Position: Associate Professor, Hôpitaux universitaires de Genève, Switzerland
Research focus: Emerging viruses
What do you love about viruses?
That they are simple in terms of their composition, and at the same time so complicated! And that we can still discover so many new characteristics and there is so much knowledge still to be gained!
On what topic could you give a 30-minute presentation without any preparation?
Emerging viral diseases and how anthropogenic changes increase the risk of viral spillovers
What is your favourite way to spend a day off?
Hiking in the French Alps, then spending the evening with a good book and a glass of wine on the sofa
If you could create a new invention, what would it be?
A tool to study ancient RNA, to be able to learn more about the ancestors of our present-day viruses. Unfortunately, I think it will remain a dream – or maybe not? Who knows what will be possible one day!
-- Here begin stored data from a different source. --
Lemma acct_ok_drained a : acct_ok a -> acct_ok (drained a).1.
Proof.
  intros Ha. pose proof Ha as (H1 & H2 & H3). unfold drained. case_bool_decide.
  - pose proof (open_chan_make _ H1) as Ho. pose proof (make_chan_fresh _ _ H2) as Hf. simpl in *.
    split_and!; simpl.
    + by apply chans_ok_close; [apply (chans_ok_make (achans a))|].
    + apply open_chan_close_ne; [by apply (open_chan_make_ne (achans a))|done].
    + destruct (drain a) as [c|]; [|done]. destruct H3 as [Hc Hne]. split; [|done].
      apply open_chan_close_ne; [by apply (open_chan_make_ne (achans a))|]. by apply (make_chan_fresh (achans a)).
  - destruct (drain a) as [c|] eqn:Ed; [done|]. simpl. split_and!; simpl.
    + by apply (chans_ok_make (achans a)).
    + by apply (open_chan_make_ne (achans a)).
    + split; [by apply (open_chan_make (achans a))|]. intros He. by apply (make_chan_fresh (achans a) (profileFree a)).
Qed.

Lemma acct_ok_convert r h a : acct_ok a -> acct_ok (convert r h a).1.
Proof. intros Ha. unfold convert. destruct (_ !! _); [by apply (acct_ok_frame a)|done]. Qed.

Lemma acct_ok_grant slots warm now a : acct_ok a -> acct_ok (grant slots warm now a).1.
Proof.
  intros Ha. unfold grant. destruct (availableCapacityLocked slots warm a) as [n reason].
  destruct (n <=? 0); [done|]. by apply (acct_ok_frame a).
Qed.

Lemma acct_ok_enter p a : acct_ok a -> acct_ok (enterProfile p a).1.1.
Proof. intros Ha. unfold enterProfile. destruct (_ && _); [done|]. by apply (acct_ok_frame a). Qed.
What is the coolest thing about your research?
Working in emerging viruses means that we have to be ready to study a new virus at any time, adapt our research & public health questions to quickly evolving knowledge. Also to know that new viruses will never stop to surprise us – which means that often established paradigms needs to revised! Of course the same aspect is also a challenge – but it also ensures that we constantly have to stay flexible and alert, and be ready to start new collaborations with researchers outside of our field. Working in emerging viruses is very interdisciplinary, which I enjoy a lot!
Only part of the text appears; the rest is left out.